* [Exercise details]: Restate word for word the entries below, starting with the line with "let md := float_fmod x w in" and continuing through the line with "(** * Image". Include both of those lines and no others.

****

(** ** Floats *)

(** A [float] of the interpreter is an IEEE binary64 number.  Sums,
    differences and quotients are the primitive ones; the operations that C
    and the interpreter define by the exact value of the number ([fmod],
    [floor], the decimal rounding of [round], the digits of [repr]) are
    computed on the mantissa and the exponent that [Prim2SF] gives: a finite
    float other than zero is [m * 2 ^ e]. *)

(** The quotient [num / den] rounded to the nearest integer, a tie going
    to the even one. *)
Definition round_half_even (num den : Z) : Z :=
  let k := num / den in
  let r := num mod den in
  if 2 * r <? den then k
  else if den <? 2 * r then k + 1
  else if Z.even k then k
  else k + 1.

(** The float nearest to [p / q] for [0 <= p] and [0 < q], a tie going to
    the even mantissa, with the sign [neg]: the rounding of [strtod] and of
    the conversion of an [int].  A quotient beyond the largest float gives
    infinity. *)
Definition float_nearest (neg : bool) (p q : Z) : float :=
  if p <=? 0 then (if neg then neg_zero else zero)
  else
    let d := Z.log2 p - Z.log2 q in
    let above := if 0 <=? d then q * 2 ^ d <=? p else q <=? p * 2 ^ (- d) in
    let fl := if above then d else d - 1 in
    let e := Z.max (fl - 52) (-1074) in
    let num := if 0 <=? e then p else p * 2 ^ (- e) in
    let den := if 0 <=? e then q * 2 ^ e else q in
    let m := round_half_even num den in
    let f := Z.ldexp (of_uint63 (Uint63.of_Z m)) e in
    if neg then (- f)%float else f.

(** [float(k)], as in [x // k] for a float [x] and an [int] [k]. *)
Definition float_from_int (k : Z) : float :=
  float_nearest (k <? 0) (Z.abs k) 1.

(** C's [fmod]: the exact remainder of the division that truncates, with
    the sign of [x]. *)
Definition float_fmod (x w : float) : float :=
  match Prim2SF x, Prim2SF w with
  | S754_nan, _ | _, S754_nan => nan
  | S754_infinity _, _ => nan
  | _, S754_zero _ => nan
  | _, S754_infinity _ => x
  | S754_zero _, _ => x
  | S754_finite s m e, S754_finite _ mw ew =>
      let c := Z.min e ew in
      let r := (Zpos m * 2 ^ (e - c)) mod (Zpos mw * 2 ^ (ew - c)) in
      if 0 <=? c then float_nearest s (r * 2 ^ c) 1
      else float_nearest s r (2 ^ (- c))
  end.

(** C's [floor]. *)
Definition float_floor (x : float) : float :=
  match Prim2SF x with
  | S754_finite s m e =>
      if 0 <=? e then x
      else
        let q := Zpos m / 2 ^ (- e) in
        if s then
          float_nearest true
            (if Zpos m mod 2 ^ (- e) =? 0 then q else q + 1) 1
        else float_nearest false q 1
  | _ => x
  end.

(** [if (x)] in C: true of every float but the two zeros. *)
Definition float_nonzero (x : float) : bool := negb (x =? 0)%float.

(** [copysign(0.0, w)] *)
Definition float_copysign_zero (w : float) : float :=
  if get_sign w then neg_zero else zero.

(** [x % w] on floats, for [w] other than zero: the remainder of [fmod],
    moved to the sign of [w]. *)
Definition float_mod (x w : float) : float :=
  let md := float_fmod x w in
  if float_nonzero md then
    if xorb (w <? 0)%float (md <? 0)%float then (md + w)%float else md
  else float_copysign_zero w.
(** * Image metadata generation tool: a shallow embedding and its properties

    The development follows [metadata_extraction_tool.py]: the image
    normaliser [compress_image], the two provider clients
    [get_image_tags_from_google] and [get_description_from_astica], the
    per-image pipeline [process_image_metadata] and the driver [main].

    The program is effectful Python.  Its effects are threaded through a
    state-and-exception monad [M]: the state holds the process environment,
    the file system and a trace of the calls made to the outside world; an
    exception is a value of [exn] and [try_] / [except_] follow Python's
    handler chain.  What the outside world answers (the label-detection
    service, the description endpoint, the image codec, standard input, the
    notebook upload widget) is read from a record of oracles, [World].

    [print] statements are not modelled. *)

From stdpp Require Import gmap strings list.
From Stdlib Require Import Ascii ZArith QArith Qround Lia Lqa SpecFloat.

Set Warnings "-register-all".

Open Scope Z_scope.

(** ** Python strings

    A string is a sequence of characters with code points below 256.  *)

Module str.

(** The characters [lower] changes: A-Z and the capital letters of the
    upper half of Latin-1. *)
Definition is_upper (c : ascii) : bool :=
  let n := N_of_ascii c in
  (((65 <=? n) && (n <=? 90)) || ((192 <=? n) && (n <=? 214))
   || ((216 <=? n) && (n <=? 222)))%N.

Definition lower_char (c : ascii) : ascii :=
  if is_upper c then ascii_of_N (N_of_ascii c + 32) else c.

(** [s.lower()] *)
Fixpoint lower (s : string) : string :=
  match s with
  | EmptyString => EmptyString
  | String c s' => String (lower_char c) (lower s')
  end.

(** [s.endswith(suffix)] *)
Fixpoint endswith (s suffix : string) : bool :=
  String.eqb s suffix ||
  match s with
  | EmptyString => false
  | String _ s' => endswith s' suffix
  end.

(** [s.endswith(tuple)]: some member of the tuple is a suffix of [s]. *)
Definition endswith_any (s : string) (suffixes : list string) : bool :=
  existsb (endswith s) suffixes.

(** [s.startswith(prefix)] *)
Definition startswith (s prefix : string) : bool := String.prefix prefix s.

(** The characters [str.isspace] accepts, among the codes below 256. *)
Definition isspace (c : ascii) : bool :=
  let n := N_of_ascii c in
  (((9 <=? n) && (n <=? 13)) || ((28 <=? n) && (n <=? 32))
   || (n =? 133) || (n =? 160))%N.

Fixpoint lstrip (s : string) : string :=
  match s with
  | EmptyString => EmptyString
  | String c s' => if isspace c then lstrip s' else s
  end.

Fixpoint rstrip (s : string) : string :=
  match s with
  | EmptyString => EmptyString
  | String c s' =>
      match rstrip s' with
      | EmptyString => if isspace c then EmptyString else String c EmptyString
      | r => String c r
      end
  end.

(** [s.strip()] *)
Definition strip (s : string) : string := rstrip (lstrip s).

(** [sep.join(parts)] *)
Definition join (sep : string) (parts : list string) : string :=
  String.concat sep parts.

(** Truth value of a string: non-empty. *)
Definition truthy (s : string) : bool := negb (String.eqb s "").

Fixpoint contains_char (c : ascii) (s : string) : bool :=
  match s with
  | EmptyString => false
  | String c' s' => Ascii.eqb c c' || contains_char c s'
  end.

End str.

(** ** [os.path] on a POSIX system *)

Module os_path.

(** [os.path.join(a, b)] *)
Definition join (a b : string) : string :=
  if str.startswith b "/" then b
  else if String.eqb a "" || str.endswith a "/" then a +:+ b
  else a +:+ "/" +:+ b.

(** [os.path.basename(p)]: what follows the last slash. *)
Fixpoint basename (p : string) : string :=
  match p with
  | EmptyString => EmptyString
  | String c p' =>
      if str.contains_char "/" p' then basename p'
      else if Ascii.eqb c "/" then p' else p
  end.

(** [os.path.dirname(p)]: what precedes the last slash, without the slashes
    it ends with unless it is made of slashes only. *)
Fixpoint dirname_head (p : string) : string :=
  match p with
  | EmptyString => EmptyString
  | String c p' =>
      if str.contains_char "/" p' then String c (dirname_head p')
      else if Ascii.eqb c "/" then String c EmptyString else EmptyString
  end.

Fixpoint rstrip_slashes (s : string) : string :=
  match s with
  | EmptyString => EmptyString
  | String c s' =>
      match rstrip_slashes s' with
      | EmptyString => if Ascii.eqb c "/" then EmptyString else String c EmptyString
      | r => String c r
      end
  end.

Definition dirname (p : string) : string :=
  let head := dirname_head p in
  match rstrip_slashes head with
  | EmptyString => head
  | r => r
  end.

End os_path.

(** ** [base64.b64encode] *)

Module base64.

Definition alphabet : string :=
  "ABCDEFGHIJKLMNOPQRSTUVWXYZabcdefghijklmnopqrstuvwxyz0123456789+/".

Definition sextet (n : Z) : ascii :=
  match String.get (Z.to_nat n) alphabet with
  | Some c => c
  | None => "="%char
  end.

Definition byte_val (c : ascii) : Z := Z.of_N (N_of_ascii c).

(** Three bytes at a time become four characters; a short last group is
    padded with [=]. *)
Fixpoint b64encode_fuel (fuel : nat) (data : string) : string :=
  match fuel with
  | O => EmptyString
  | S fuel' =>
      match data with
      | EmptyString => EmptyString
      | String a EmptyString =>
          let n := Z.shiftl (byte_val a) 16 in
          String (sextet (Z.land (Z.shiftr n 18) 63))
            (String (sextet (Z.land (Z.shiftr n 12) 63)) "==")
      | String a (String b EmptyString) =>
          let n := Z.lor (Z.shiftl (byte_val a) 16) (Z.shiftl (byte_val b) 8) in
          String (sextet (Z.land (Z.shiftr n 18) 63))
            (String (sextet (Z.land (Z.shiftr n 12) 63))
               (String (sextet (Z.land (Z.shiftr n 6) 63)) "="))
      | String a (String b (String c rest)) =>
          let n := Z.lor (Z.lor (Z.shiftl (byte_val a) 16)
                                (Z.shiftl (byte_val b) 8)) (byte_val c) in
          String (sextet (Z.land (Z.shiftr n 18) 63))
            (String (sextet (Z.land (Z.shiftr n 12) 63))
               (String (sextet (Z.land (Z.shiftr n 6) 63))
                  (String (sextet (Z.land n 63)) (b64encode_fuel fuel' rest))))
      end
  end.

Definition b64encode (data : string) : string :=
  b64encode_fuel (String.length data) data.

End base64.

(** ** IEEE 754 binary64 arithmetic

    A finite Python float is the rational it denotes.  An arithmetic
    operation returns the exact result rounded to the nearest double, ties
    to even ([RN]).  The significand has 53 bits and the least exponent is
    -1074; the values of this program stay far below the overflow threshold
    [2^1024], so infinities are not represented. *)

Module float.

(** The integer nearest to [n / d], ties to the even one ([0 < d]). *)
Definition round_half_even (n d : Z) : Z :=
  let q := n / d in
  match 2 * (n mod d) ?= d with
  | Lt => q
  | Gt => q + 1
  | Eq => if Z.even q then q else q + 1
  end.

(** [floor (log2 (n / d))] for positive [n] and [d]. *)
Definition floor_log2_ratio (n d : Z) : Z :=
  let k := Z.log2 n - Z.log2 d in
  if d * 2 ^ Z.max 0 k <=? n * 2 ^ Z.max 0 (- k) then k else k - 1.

****

* [Task response]:
  let md := float_fmod x w in
  if float_nonzero md then
    if xorb (w <? 0)%float (md <? 0)%float then (md + w)%float else md
  else float_copysign_zero w.
(** * Image metadata generation tool: a shallow embedding and its properties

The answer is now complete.